Stored items:
════════════════════
Section TwoCalls.
Context (tab : list Z) (size : Z) (Hcompose : compose_ok tab size).
Lemma sbcs_two_calls t flags s srclen defchar want : sbcs_ok t -> Forall (isU 16) s -> 0 <= srclen <= zlen s -> defchar_ok defchar -> exists bs,
  bytes bs /\ converts (fun dst dstlen => wine_cp_wcstombs tab size (Sbcs t) flags s srclen dst dstlen defchar want) bs.
Proof using Hcompose.
  intros Ht Hs Hn Hd. unfold wine_cp_wcstombs. destruct (negb (flags =? 0) || bool_decide (is_Some defchar) || want) eqn:Eslow.
  - destruct (sbcs_def_ok t defchar Hd) as (def & Ed & Hdef).
    assert (Hlk : forall w, isU 16 w -> exists c, sbcs_char t w = Ret c /\ isU 8 c) by (intros w Hw; eexists; by apply sbcs_char_ok).
    destruct (chars_total tab size Hcompose (sbcs_char t) (is_valid_sbcs_mapping t flags) def flags 8 Hlk (fun w c _ Hc => sbcs_valid_ok t flags w c Ht Hc) Hdef (Z.to_nat srclen) s false Hs)
      as (cs & u & E & Hcs); [unfold zlen in Hn; lia|].
    exists cs. split; [done|]. unfold converts. conj.
    + intros dst. unfold get_length_sbcs. rewrite (length_sbcs_ok tab size t flags def _ _ _ 0 cs u E). by eexists.
    + intros dst dstlen Hd1 Hd2. replace (dstlen =? 0) with false by lia. unfold wcstombs_sbcs_slow. rewrite Ed. cbn [obind].
      pose proof (sbcs_slow_ok tab size t flags def _ s false [] dst dstlen cs u E ltac:(lia)) as Es. cbn [app] in Es. change (zlen (@nil Z)) with 0 in Es. rewrite Es. cbn [obind].
      replace (dstlen - (dstlen - zlen cs)) with (zlen cs) by lia. by eexists.
    + intros dst dstlen Hd1 Hd2. replace (dstlen =? 0) with false by lia. unfold wcstombs_sbcs_slow. rewrite Ed. cbn [obind].
      destruct (sbcs_slow_short tab size t flags def _ s false [] dst dstlen cs u E ltac:(lia) ltac:(lia)) as (u' & Es). cbn [app] in Es. change (zlen (@nil Z)) with 0 in Es. rewrite Es. cbn [obind].
      eexists _, _. split; [done|]. rewrite length_app, length_take, length_drop. unfold zlen in *. lia.
  - assert (Esrc : s = take (Z.to_nat srclen) s ++ drop (Z.to_nat srclen) s) by (by rewrite take_drop). set (p := take (Z.to_nat srclen) s) in *. assert (El : zlen p = srclen) by (unfold p, zlen in *; rewrite length_take; lia).
    assert (Hp : Forall (isU 16) p) by (by apply Forall_take). assert (Em : zlen (map (sb t) p) = srclen) by (rewrite <- El; unfold zlen; by rewrite length_map).
    exists (map (sb t) p). split; [apply Forall_map; eapply Forall_impl; [|exact Hp]; intros w Hw; by apply (sbcs_char_ok t Ht)|]. unfold converts. rewrite Esrc. conj.
    + intros dst. rewrite Em. by eexists.
    + intros dst dstlen Hd1 Hd2. replace (dstlen =? 0) with false by lia. rewrite <- El, wcstombs_sbcs_ok by (done || lia). cbn [obind]. rewrite Em, <- El, length_map. by eexists.
    + intros dst dstlen Hd1 Hd2. replace (dstlen =? 0) with false by lia. rewrite <- El, wcstombs_sbcs_short by (done || lia). cbn [obind]. eexists _, _. split; [done|].
      rewrite length_app, length_take, length_map, length_drop. unfold zlen in *. lia.
Qed.
Lemma bytes_of_bytes c : isU 16 c -> bytes (bytes_of c).
Proof using.
  unfold isU. change (2 ^ 16) with 65536. intros H. unfold bytes_of. assert (isU 8 (u8 c)) by (by apply wrapU_range).
  assert (isU 8 (Z.shiftr c 8)) by (unfold isU; rewrite Z.shiftr_div_pow2 by lia; change (2 ^ 8) with 256; dlia). destruct (is_double c); repeat (constructor; [done|]); constructor.
Qed.
Lemma bytes_of_all_bytes cs : Forall (isU 16) cs -> bytes (concat (map bytes_of cs)).
Proof using. induction 1 as [|c cs Hc _ IH]; [constructor|]. simpl. apply Forall_app. split; [by apply bytes_of_bytes|done]. Qed.
Lemma dbcs_two_calls t flags s srclen defchar want : dbcs_ok t -> Forall (isU 16) s -> 0 <= srclen <= zlen s -> defchar_ok defchar -> query_agrees (Dbcs t) flags defchar want = true -> exists bs,
  bytes bs /\ converts (fun dst dstlen => wine_cp_wcstombs tab size (Dbcs t) flags s srclen dst dstlen defchar want) bs.
Proof using Hcompose.
  intros Ht Hs Hn Hd Hq. assert (Ht5 : isU 16 (def_char (d_info t))) by apply Ht. destruct (dbcs_def_ok t defchar Ht5 Hd) as (def & Ed & Hdef).
  destruct (chars_total tab size Hcompose (dbcs_char t) (is_valid_dbcs_mapping t flags) def flags 16 (fun w => dbcs_char_ok t w Ht) (fun w c _ Hc => dbcs_valid_ok t flags w c Ht Hc) Hdef (Z.to_nat srclen) s false Hs)
    as (cs & u & E & Hcs); [unfold zlen in Hn; lia|]. exists (concat (map bytes_of cs)). split; [by apply bytes_of_all_bytes|]. unfold converts, wine_cp_wcstombs, query_agrees in *.
  pose proof (length_dbcs_ok tab size t flags def _ _ _ 0 cs u E) as El.
  (* the slow conversion *)
  assert (Sok : forall dst dstlen, 0 < dstlen <= zlen dst -> zlen (concat (map bytes_of cs)) <= dstlen -> dbcs_slow_loop tab size t def flags s (Z.to_nat srclen) dst 0 dstlen false =
    Ret (true, concat (map bytes_of cs) ++ drop (length (concat (map bytes_of cs))) dst, dstlen - zlen (concat (map bytes_of cs)), u)).
  { intros dst dstlen Hd1 Hd2. pose proof (dbcs_slow_ok tab size t flags def _ s false [] dst dstlen cs u E ltac:(lia)) as Es. exact Es. }
  assert (Ssh : forall dst dstlen, 0 < dstlen <= zlen dst -> dstlen < zlen (concat (map bytes_of cs)) -> exists dst' l u', dbcs_slow_loop tab size t def flags s (Z.to_nat srclen) dst 0 dstlen false = Ret (false, dst', l, u') /\ length dst' = length dst).
  { intros dst dstlen Hd1 Hd2. exact (dbcs_slow_short tab size t flags def _ s false [] dst dstlen cs u E ltac:(lia) ltac:(lia)). }
  destruct (negb (bool_decide (is_Some defchar)) && negb want && negb (has_flag flags WC_COMPOSITECHECK)) eqn:Efast.
  - (* the length without flags *)
    destruct defchar as [d|]; [done|]. cbn [dbcs_def] in Ed. injection Ed as <-. destruct want; [by rewrite andb_false_r in Efast|].
    apply andb_prop in Efast as [_ Ef1]. apply negb_true_iff in Ef1. rewrite Ef1, !orb_false_r in Hq. apply negb_true_iff in Hq.
    conj.
    + intros dst. change (0 =? 0) with true. cbv iota. unfold get_length_dbcs. change (bool_decide (is_Some (@None (list Z)))) with false. rewrite Ef1. simpl andb. cbv iota. rewrite (length_plain_slow tab size t flags Ef1 Hq _ _ _ _ _ _ El). by eexists.
    + intros dst dstlen Hd1 Hd2. replace (dstlen =? 0) with false by lia. specialize (Sok dst dstlen Hd1 Hd2). destruct (negb (flags =? 0) || bool_decide (is_Some None) || false).
      * unfold wcstombs_dbcs_slow. cbn [dbcs_def obind]. rewrite Sok. cbn [obind]. eexists. do 3 f_equal. lia.
      * unfold wcstombs_dbcs. rewrite (dbcs_loop_slow tab size t flags Ef1 Hq _ _ _ _ _ _ _ _ _ _ Sok). cbn [obind]. eexists. do 3 f_equal. lia.
    + intros dst dstlen Hd1 Hd2. replace (dstlen =? 0) with false by lia. destruct (Ssh dst dstlen Hd1 Hd2) as (dst' & l & u' & Es & Hlen). destruct (negb (flags =? 0) || bool_decide (is_Some None) || false).
      * unfold wcstombs_dbcs_slow. cbn [dbcs_def obind]. rewrite Es. cbn [obind]. eexists _, _. split; done.
      * unfold wcstombs_dbcs. rewrite (dbcs_loop_slow tab size t flags Ef1 Hq _ _ _ _ _ _ _ _ _ _ Es). cbn [obind]. eexists _, _. split; done.
  - assert (Eslow : negb (flags =? 0) || bool_decide (is_Some defchar) || want = true).
    { destruct (bool_decide (is_Some defchar)), want; rewrite ?orb_true_r; try done. simpl in Efast. apply negb_false_iff in Efast. destruct (Z.eqb_spec flags 0) as [->|]; done. }
    rewrite Eslow. conj.
    + intros dst. change (0 =? 0) with true. cbv iota. unfold get_length_dbcs. rewrite Efast, Ed. cbn [obind]. rewrite El. by eexists.
    + intros dst dstlen Hd1 Hd2. replace (dstlen =? 0) with false by lia. unfold wcstombs_dbcs_slow. rewrite Ed. cbn [obind]. rewrite Sok by done. cbn [obind]. eexists. do 3 f_equal. lia.
    + intros dst dstlen Hd1 Hd2. replace (dstlen =? 0) with false by lia. unfold wcstombs_dbcs_slow. rewrite Ed. cbn [obind]. destruct (Ssh dst dstlen Hd1 Hd2) as (dst' & l & u' & Es & Hlen). rewrite Es. cbn [obind]. eexists _, _. split; done.
Qed.
End TwoCalls.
════════════════════
Problem to work on: Your answer must be the lines above from the one containing "Ret (true, concat" to the one containing "destruct (negb (bool_decide", both included, restated word for word.

Answer for this exercise:
    Ret (true, concat (map bytes_of cs) ++ drop (length (concat (map bytes_of cs))) dst, dstlen - zlen (concat (map bytes_of cs)), u)).
  { intros dst dstlen Hd1 Hd2. pose proof (dbcs_slow_ok tab size t flags def _ s false [] dst dstlen cs u E ltac:(lia)) as Es. exact Es. }
  assert (Ssh : forall dst dstlen, 0 < dstlen <= zlen dst -> dstlen < zlen (concat (map bytes_of cs)) -> exists dst' l u', dbcs_slow_loop tab size t def flags s (Z.to_nat srclen) dst 0 dstlen false = Ret (false, dst', l, u') /\ length dst' = length dst).
  { intros dst dstlen Hd1 Hd2. exact (dbcs_slow_short tab size t flags def _ s false [] dst dstlen cs u E ltac:(lia) ltac:(lia)). }
  destruct (negb (bool_decide (is_Some defchar)) && negb want && negb (has_flag flags WC_COMPOSITECHECK)) eqn:Efast.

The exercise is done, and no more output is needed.